## The task
Among the entries below, how many lines include the string "MkWrapper"? Answer with only the number.

(Stored items)
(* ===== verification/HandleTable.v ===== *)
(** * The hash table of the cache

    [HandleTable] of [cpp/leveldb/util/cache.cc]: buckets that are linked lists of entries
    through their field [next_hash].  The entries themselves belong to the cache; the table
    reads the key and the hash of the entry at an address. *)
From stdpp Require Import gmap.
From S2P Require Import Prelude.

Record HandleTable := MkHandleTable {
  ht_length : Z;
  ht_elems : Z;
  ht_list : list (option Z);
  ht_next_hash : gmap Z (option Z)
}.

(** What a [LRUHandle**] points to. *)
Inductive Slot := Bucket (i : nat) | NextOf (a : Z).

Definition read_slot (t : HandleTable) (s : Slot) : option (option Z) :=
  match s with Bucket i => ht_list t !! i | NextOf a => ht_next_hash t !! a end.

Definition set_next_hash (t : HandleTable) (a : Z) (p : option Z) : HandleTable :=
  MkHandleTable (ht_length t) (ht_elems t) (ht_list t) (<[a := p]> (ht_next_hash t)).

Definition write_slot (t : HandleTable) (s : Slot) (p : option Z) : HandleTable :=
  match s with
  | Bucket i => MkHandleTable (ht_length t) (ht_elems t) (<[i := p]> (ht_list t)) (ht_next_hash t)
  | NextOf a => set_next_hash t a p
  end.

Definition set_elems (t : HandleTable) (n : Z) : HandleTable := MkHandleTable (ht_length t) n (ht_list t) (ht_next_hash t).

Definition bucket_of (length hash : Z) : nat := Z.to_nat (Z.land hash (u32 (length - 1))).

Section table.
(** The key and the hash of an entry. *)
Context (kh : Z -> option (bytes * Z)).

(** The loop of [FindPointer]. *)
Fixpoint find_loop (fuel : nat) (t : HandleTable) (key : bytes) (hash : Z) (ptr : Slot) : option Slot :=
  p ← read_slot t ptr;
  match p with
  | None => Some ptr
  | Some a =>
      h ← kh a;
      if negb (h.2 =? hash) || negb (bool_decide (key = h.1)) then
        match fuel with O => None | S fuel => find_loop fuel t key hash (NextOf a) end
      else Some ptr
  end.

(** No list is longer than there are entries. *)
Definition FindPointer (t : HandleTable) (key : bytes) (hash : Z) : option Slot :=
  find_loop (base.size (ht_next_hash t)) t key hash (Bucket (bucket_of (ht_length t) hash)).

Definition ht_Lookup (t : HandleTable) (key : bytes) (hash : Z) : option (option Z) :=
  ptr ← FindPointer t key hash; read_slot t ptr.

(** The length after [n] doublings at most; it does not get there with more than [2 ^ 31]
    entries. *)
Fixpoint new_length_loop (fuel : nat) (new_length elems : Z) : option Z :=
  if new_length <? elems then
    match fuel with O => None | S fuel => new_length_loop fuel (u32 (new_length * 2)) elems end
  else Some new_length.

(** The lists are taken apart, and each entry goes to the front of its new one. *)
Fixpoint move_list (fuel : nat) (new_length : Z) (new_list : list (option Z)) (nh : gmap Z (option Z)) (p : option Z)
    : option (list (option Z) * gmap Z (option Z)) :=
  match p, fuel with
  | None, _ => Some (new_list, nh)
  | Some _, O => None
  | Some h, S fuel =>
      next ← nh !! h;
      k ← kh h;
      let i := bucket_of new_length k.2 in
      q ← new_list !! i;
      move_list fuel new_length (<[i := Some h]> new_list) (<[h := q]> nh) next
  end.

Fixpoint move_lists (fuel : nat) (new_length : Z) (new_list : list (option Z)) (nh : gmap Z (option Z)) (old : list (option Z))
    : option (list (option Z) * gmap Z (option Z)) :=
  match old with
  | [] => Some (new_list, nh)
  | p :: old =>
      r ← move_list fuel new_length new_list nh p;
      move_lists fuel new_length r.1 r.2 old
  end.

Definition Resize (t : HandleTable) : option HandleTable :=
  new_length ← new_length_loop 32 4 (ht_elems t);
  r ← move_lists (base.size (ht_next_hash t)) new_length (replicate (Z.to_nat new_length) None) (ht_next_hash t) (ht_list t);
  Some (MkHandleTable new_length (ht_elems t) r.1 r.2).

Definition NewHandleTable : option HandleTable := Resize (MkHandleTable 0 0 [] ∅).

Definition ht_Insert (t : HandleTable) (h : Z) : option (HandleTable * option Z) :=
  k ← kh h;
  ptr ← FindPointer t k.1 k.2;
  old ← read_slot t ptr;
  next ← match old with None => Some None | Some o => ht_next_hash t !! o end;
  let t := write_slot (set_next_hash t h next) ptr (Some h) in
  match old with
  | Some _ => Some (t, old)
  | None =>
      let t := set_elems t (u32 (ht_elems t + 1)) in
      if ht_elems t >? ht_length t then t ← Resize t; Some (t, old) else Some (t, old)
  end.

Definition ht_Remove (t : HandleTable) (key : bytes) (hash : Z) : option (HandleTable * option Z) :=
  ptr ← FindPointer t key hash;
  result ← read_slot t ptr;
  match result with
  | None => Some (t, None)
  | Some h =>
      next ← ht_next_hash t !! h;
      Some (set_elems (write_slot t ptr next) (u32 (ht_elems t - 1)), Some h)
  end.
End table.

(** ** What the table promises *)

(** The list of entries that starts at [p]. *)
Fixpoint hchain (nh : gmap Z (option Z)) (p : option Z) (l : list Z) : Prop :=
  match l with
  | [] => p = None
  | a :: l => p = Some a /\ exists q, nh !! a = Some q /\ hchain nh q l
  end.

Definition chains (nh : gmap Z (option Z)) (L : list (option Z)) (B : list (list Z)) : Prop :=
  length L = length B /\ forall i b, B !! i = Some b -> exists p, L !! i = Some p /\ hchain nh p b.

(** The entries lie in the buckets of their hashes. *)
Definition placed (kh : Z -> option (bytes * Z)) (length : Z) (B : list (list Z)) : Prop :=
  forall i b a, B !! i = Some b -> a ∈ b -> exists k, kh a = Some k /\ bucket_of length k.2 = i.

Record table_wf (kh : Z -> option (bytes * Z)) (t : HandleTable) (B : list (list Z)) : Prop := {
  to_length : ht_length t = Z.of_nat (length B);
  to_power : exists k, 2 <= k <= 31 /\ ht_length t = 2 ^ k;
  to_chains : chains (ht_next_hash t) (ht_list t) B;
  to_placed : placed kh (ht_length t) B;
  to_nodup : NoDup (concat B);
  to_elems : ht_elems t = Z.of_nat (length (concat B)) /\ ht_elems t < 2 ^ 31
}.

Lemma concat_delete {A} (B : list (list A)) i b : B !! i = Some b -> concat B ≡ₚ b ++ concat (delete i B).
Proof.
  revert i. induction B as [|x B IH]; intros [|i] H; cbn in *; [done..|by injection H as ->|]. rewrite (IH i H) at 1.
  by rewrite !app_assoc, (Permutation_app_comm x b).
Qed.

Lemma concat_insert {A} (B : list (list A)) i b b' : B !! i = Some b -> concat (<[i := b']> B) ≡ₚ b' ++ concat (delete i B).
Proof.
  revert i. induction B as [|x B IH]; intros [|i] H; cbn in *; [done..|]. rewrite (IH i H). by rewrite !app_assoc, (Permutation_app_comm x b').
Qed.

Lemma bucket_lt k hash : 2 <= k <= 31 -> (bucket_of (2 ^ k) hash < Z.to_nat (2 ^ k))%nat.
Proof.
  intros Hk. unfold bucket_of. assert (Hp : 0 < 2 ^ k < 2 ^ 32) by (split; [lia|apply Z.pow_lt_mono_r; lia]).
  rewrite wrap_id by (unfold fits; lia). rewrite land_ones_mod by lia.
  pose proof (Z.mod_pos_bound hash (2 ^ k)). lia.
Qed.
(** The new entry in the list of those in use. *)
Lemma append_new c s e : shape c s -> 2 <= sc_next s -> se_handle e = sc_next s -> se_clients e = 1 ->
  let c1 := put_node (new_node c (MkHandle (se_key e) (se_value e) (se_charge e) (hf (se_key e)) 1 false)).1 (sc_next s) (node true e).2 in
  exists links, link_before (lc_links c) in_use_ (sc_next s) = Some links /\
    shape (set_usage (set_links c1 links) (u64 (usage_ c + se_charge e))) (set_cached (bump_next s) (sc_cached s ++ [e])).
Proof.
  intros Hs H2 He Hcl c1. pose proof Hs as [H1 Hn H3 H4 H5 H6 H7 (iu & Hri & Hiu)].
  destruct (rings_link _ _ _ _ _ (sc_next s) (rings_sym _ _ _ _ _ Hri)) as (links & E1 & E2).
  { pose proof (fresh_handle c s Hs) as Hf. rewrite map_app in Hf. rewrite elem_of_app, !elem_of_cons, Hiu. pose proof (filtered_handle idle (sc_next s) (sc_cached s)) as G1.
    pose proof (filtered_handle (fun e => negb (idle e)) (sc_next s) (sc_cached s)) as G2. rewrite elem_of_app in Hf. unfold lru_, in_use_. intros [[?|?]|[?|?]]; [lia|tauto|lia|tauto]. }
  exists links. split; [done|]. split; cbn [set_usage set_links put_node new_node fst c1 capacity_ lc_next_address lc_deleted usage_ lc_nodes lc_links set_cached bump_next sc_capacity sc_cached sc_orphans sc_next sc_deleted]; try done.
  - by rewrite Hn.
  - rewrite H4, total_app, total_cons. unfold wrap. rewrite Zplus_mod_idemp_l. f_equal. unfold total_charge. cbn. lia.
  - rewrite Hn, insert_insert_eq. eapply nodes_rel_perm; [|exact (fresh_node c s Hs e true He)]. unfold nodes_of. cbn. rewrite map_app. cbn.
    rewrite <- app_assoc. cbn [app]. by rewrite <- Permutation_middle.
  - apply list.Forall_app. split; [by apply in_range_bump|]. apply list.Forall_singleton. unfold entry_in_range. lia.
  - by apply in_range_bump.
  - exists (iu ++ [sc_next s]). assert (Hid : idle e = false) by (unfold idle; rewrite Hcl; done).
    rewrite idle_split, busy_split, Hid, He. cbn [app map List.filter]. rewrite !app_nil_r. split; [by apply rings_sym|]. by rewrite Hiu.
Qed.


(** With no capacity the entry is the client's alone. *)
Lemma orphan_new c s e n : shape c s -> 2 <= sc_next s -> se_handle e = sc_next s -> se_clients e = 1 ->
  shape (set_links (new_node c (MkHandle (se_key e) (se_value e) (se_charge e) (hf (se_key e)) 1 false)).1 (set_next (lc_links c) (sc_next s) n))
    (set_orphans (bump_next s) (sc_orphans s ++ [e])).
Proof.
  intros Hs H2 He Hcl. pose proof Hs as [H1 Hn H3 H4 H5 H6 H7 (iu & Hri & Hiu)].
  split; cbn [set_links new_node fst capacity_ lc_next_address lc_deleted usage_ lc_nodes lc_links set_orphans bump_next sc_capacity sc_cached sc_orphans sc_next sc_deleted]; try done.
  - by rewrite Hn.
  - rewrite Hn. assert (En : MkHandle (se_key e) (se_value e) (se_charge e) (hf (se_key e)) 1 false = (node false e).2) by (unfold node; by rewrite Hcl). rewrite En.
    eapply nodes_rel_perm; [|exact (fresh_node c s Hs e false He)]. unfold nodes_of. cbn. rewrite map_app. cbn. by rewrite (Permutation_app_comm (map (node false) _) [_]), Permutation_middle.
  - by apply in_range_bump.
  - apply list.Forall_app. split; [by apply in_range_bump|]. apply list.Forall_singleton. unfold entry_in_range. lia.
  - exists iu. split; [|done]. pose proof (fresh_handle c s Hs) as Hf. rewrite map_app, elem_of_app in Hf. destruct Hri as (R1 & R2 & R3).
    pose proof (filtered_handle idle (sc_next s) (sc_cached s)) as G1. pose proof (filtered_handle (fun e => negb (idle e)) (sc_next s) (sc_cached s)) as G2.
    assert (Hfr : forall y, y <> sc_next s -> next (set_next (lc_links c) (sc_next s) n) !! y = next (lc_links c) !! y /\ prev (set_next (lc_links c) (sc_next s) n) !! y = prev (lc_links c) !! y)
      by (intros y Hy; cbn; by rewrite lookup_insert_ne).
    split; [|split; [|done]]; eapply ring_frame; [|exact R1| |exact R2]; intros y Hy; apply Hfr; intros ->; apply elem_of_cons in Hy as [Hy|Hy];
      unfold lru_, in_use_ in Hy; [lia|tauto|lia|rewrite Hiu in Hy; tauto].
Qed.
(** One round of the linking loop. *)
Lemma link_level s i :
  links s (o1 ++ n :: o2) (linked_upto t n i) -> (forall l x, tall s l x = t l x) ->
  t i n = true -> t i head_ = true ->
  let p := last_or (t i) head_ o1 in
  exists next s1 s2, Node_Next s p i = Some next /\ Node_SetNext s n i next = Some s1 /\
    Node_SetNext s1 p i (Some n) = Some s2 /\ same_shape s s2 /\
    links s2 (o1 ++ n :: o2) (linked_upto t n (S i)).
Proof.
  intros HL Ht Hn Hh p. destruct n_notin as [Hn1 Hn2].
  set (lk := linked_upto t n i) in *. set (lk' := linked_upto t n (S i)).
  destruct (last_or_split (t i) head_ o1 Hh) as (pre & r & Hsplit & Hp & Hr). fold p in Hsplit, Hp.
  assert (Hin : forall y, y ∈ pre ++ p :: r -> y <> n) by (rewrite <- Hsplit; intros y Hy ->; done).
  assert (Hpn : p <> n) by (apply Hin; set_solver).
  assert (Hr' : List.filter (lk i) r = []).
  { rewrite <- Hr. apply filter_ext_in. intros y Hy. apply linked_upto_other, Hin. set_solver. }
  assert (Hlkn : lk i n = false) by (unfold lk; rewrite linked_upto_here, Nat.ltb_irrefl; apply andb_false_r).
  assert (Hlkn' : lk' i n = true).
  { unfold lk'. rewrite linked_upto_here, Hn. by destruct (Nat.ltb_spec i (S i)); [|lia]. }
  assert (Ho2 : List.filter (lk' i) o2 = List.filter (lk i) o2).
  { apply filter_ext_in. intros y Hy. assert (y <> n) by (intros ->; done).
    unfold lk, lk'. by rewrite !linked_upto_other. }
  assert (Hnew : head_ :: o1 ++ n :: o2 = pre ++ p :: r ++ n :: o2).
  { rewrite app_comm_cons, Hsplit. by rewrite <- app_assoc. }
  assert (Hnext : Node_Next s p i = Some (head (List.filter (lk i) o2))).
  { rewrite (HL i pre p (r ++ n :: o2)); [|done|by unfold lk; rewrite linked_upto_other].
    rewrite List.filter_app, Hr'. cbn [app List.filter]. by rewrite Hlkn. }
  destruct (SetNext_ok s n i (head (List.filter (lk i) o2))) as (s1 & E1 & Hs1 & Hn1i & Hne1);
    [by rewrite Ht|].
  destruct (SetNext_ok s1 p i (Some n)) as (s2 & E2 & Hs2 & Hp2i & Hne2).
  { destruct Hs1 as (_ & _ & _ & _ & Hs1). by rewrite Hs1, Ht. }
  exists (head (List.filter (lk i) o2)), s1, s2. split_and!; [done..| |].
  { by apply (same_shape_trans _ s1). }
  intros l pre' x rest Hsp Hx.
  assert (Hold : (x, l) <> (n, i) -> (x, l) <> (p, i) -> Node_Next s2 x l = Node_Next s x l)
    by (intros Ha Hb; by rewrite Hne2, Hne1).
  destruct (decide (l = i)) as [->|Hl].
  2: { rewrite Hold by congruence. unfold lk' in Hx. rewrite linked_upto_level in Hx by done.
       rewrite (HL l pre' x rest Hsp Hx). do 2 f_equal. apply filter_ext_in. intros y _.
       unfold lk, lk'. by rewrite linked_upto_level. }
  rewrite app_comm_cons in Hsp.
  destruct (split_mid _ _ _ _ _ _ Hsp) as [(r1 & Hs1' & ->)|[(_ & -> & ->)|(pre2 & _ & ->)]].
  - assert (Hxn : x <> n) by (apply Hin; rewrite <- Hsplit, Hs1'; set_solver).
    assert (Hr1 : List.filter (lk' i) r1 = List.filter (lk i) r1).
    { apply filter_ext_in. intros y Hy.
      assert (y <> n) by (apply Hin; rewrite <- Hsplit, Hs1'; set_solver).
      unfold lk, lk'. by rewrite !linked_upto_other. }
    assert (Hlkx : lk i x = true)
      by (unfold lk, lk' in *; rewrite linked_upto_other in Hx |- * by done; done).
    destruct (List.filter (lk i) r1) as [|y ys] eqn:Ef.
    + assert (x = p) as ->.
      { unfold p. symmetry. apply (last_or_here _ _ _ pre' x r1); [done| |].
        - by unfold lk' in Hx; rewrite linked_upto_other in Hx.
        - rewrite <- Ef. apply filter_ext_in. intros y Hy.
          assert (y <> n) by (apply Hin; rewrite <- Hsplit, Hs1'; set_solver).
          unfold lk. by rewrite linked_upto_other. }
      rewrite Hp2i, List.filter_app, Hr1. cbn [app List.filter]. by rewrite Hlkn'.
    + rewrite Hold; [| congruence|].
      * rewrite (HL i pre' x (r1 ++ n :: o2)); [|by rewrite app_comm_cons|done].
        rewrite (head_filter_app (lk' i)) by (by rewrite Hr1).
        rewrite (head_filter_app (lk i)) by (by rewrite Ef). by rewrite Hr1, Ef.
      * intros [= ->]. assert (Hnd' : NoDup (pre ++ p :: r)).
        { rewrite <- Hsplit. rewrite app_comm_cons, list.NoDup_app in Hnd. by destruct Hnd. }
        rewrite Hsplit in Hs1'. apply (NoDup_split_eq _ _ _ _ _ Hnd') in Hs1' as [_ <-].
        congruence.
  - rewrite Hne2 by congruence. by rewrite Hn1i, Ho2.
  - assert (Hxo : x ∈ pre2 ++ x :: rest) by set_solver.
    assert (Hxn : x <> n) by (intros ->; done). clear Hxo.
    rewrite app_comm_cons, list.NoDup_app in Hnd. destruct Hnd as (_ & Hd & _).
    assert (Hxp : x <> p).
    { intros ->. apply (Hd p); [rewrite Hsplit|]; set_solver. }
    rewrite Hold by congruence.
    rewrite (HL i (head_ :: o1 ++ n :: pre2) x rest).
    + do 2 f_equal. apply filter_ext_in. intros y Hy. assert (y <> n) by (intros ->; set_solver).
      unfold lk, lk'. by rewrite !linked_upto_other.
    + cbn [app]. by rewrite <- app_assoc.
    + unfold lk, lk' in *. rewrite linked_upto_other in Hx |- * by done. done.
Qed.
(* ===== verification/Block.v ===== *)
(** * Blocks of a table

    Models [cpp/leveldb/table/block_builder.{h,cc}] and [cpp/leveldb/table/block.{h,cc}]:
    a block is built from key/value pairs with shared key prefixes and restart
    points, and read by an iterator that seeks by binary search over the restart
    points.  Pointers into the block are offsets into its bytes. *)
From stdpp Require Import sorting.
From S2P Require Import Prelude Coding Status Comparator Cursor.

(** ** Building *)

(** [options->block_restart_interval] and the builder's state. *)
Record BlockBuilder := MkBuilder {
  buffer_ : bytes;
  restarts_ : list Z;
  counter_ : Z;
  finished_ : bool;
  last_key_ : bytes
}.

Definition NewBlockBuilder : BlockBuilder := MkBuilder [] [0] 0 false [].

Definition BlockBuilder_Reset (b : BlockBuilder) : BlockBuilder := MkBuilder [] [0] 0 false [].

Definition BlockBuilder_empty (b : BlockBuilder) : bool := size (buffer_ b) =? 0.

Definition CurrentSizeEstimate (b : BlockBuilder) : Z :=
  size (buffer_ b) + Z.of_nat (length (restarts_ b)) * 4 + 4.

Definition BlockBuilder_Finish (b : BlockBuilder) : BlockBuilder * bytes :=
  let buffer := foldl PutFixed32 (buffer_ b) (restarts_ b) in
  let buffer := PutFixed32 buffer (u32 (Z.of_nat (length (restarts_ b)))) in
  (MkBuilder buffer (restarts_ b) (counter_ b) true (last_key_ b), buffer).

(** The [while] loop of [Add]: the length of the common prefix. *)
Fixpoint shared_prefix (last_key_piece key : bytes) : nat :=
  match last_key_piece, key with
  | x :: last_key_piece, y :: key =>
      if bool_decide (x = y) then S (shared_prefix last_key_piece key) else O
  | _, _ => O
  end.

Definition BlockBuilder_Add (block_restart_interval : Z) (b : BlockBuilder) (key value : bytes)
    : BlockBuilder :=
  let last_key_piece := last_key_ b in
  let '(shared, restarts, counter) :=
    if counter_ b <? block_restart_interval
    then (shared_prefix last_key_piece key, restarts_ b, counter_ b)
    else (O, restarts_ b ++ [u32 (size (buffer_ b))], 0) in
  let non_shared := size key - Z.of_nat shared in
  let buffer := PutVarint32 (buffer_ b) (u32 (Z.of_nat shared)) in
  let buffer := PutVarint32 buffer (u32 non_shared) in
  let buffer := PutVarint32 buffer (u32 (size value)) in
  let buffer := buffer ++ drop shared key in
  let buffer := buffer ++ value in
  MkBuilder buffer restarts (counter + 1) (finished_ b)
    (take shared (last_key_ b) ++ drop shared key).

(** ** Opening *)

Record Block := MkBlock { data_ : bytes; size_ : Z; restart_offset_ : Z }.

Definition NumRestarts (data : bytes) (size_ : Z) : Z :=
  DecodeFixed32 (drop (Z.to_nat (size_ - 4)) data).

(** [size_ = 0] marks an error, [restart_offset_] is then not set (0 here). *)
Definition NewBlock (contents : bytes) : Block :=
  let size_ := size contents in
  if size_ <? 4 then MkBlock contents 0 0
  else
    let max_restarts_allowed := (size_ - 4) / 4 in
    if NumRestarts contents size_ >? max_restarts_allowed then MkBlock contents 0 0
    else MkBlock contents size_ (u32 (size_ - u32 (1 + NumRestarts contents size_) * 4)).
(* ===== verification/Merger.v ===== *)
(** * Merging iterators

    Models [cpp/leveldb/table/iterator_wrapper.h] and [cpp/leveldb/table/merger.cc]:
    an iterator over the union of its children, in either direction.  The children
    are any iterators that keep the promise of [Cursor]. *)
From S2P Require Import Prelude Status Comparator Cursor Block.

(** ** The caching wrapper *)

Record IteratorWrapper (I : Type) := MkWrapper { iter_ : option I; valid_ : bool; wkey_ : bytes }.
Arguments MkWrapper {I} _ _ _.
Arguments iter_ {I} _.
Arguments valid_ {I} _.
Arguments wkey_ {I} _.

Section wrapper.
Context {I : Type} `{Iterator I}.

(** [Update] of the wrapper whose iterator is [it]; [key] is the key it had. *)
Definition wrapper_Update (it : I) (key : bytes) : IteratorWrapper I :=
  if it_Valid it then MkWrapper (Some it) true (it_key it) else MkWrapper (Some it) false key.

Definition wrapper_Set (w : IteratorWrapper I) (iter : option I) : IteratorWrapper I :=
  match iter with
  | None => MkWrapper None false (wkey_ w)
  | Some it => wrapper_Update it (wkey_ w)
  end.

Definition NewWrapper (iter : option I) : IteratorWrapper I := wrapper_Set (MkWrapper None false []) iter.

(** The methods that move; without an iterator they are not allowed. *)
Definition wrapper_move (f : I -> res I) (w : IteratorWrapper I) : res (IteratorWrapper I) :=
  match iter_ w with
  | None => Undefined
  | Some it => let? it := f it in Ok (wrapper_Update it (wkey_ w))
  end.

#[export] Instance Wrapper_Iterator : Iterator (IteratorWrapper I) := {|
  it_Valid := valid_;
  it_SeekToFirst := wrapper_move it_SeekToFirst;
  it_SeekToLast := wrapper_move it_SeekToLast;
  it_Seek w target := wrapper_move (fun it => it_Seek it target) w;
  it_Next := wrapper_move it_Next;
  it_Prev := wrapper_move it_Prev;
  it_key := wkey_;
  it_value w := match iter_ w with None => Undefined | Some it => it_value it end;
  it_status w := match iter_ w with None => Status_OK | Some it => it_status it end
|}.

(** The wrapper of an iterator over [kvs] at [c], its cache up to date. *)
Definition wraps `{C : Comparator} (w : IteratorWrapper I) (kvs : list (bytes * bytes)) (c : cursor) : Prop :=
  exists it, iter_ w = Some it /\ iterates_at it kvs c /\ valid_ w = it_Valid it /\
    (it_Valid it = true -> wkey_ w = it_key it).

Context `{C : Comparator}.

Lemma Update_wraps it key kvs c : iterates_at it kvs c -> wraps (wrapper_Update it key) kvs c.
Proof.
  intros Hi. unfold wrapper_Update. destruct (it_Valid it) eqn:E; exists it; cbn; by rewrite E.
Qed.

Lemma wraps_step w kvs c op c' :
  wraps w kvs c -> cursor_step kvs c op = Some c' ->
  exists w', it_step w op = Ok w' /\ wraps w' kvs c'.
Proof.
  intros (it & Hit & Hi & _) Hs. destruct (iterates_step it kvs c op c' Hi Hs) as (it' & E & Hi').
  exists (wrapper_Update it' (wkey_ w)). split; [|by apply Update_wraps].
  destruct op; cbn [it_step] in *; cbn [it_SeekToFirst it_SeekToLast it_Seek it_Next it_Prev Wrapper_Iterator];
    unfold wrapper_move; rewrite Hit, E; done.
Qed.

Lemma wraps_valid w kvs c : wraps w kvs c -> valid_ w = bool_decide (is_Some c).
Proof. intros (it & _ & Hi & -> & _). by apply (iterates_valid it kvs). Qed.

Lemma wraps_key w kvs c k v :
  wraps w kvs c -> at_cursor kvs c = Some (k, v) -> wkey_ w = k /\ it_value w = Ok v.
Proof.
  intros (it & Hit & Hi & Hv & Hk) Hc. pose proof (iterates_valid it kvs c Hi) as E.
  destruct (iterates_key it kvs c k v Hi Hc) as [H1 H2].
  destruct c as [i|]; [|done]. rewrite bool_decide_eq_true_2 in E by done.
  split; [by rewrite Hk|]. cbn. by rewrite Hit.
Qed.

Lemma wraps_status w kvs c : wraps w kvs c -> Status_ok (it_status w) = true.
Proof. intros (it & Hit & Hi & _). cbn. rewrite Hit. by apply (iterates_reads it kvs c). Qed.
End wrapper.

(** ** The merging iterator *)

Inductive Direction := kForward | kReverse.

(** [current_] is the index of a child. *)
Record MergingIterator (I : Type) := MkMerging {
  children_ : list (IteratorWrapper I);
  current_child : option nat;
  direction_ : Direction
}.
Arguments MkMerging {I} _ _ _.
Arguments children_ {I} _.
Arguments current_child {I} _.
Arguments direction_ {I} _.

## Exercise answer
5